Data to process:

(** C10. Every instance type that begins with [local] resolves without
    the pattern of the instance types being consulted: the string
    [local] itself to [cpu], every other one ([local_gpu], but also
    [localhost] or [local_anything]) to [gpu]; the processor is returned
    if the declared set holds it and refused if not. *)
Theorem local_prefix_resolves_without_pattern
    (instance_type : string) (available_processors : list string) :
  available_processors <> [] ->
  startswith instance_type "local" = true ->
  _processor (Some instance_type) available_processors =
    checked (if instance_type =? "local" then "cpu" else "gpu")
      available_processors.
Proof.
  intros Hprocs Hlocal.
  destruct available_processors as [|first others]; [now elim Hprocs|].
  destruct instance_type as [|a it]; [discriminate|].
  rewrite _processor_of_instance_type, Hlocal. cbn [bind].
  apply validate_then_return.
Qed.

Lemma local_prefix_resolves_without_pattern_witness :
  instance_family "localhost" = None
  /\ _processor (Some "localhost") ["cpu"; "gpu"] = Ok (Some "gpu")
  /\ _processor (Some "local") ["cpu"; "gpu"] = Ok (Some "cpu").
Proof.
  split; [reflexivity|]. split.
  - rewrite (@local_prefix_resolves_without_pattern "localhost" ["cpu"; "gpu"]);
      [reflexivity | discriminate | reflexivity].
  - rewrite (@local_prefix_resolves_without_pattern "local" ["cpu"; "gpu"]);
      [reflexivity | discriminate | reflexivity].
Defined.

(** C1, as amended. With a declared set that is not empty and an
    instance type that is given, the processor is: for an instance type
    that begins with [local], [cpu] if it is [local] and [gpu] if it is
    any other such string; else, for an instance type that the pattern
    [ml[._]<family>[.<size>]] matches, the family itself if it is
    declared, else [inf] for a family that begins with [inf], else [gpu]
    for a family that begins with [g] or [p], else [cpu]; else the
    resolution fails with a [ValueError].  The processor so found is
    returned if the declared set holds it; if not, the resolution fails
    with a [ValueError] too.  So [ml.p3.2xlarge] resolves to [gpu],
    [ml.c5.xlarge] to [cpu] and [ml.inf1.xlarge] to [inf] where these are
    declared and the families are not, and [p3.2xlarge] fails. *)
Theorem processor_resolution :
  (forall (instance_type : string) (available_processors : list string),
      available_processors <> [] ->
      instance_type <> "" ->
      _processor (Some instance_type) available_processors =
        if startswith instance_type "local"
        then checked (if instance_type =? "local" then "cpu" else "gpu")
               available_processors
        else
          match instance_family instance_type with
          | Some family =>
              checked (family_processor family available_processors)
                available_processors
          | None =>
              Raise (ValueError (invalid_instance_type_message instance_type))
          end)
  /\ (forall ps, str_in "gpu" ps = true -> str_in "p3" ps = false ->
        _processor (Some "ml.p3.2xlarge") ps = Ok (Some "gpu"))
  /\ (forall ps, str_in "cpu" ps = true -> str_in "c5" ps = false ->
        _processor (Some "ml.c5.xlarge") ps = Ok (Some "cpu"))
  /\ (forall ps, str_in "inf" ps = true -> str_in "inf1" ps = false ->
        _processor (Some "ml.inf1.xlarge") ps = Ok (Some "inf"))
  /\ (forall ps, str_in "cpu" ps = true ->
        _processor (Some "local") ps = Ok (Some "cpu"))
  /\ (forall ps, str_in "gpu" ps = true ->
        _processor (Some "local_gpu") ps = Ok (Some "gpu"))
  /\ (forall ps, ps <> [] ->
        _processor (Some "p3.2xlarge") ps =
          Raise (ValueError (invalid_instance_type_message "p3.2xlarge"))).
Proof.
  assert (General : forall it ps, ps <> [] -> it <> "" ->
    _processor (Some it) ps =
      if startswith it "local"
      then checked (if it =? "local" then "cpu" else "gpu") ps
      else match instance_family it with
           | Some family => checked (family_processor family ps) ps
           | None => Raise (ValueError (invalid_instance_type_message it))
           end).
  { intros it ps Hps Hit.
    destruct ps as [|first others]; [now elim Hps|].
    destruct it as [|a it]; [now elim Hit|].
    rewrite _processor_of_instance_type.
    destruct (startswith (String a it) "local");
      [cbn [bind]; apply validate_then_return|].
    destruct (instance_family (String a it)) as [family|] eqn:F;
      [|reflexivity].
    apply instance_family_nonempty in F as (c & f & -> & _).
    unfold family_processor.
    destruct (str_in (String c f) (first :: others));
      [cbn [bind]; apply validate_then_return|].
    destruct (startswith (String c f) "inf");
      [cbn [bind]; apply validate_then_return|].
    destruct (Ascii.eqb c "g" || Ascii.eqb c "p");
      cbn [bind]; apply validate_then_return. }
  assert (NE : forall ps a, str_in a ps = true -> ps <> []).
  { intros ps a H ->. discriminate. }
  split; [exact General|].
  repeat split; intros ps H; try intros H'.
  - rewrite General; [|now apply (@NE ps "gpu")|discriminate].
    change (startswith "ml.p3.2xlarge" "local") with false.
    replace (instance_family "ml.p3.2xlarge") with (Some "p3") by reflexivity.
    cbv iota. unfold family_processor. rewrite H'.
    change (checked "gpu" ps = Ok (Some "gpu")). unfold checked.
    now rewrite H.
  - rewrite General; [|now apply (@NE ps "cpu")|discriminate].
    change (startswith "ml.c5.xlarge" "local") with false.
    replace (instance_family "ml.c5.xlarge") with (Some "c5") by reflexivity.
    cbv iota. unfold family_processor. rewrite H'.
    change (checked "cpu" ps = Ok (Some "cpu")). unfold checked.
    now rewrite H.
  - rewrite General; [|now apply (@NE ps "inf")|discriminate].
    change (startswith "ml.inf1.xlarge" "local") with false.
    replace (instance_family "ml.inf1.xlarge") with (Some "inf1")
      by reflexivity.
    cbv iota. unfold family_processor. rewrite H'.
    change (checked "inf" ps = Ok (Some "inf")). unfold checked.
    now rewrite H.
  - rewrite General; [|now apply (@NE ps "cpu")|discriminate].
    change (checked "cpu" ps = Ok (Some "cpu")). unfold checked.
    now rewrite H.
  - rewrite General; [|now apply (@NE ps "gpu")|discriminate].
    change (checked "gpu" ps = Ok (Some "gpu")). unfold checked.
    now rewrite H.
  - rewrite General; [reflexivity|assumption|discriminate].
Qed.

Work required: If a line in the records above contains the word "split", copy it.

Written answer:
  split; [reflexivity|]. split.
  split; [exact General|].
  repeat split; intros ps H; try intros H'.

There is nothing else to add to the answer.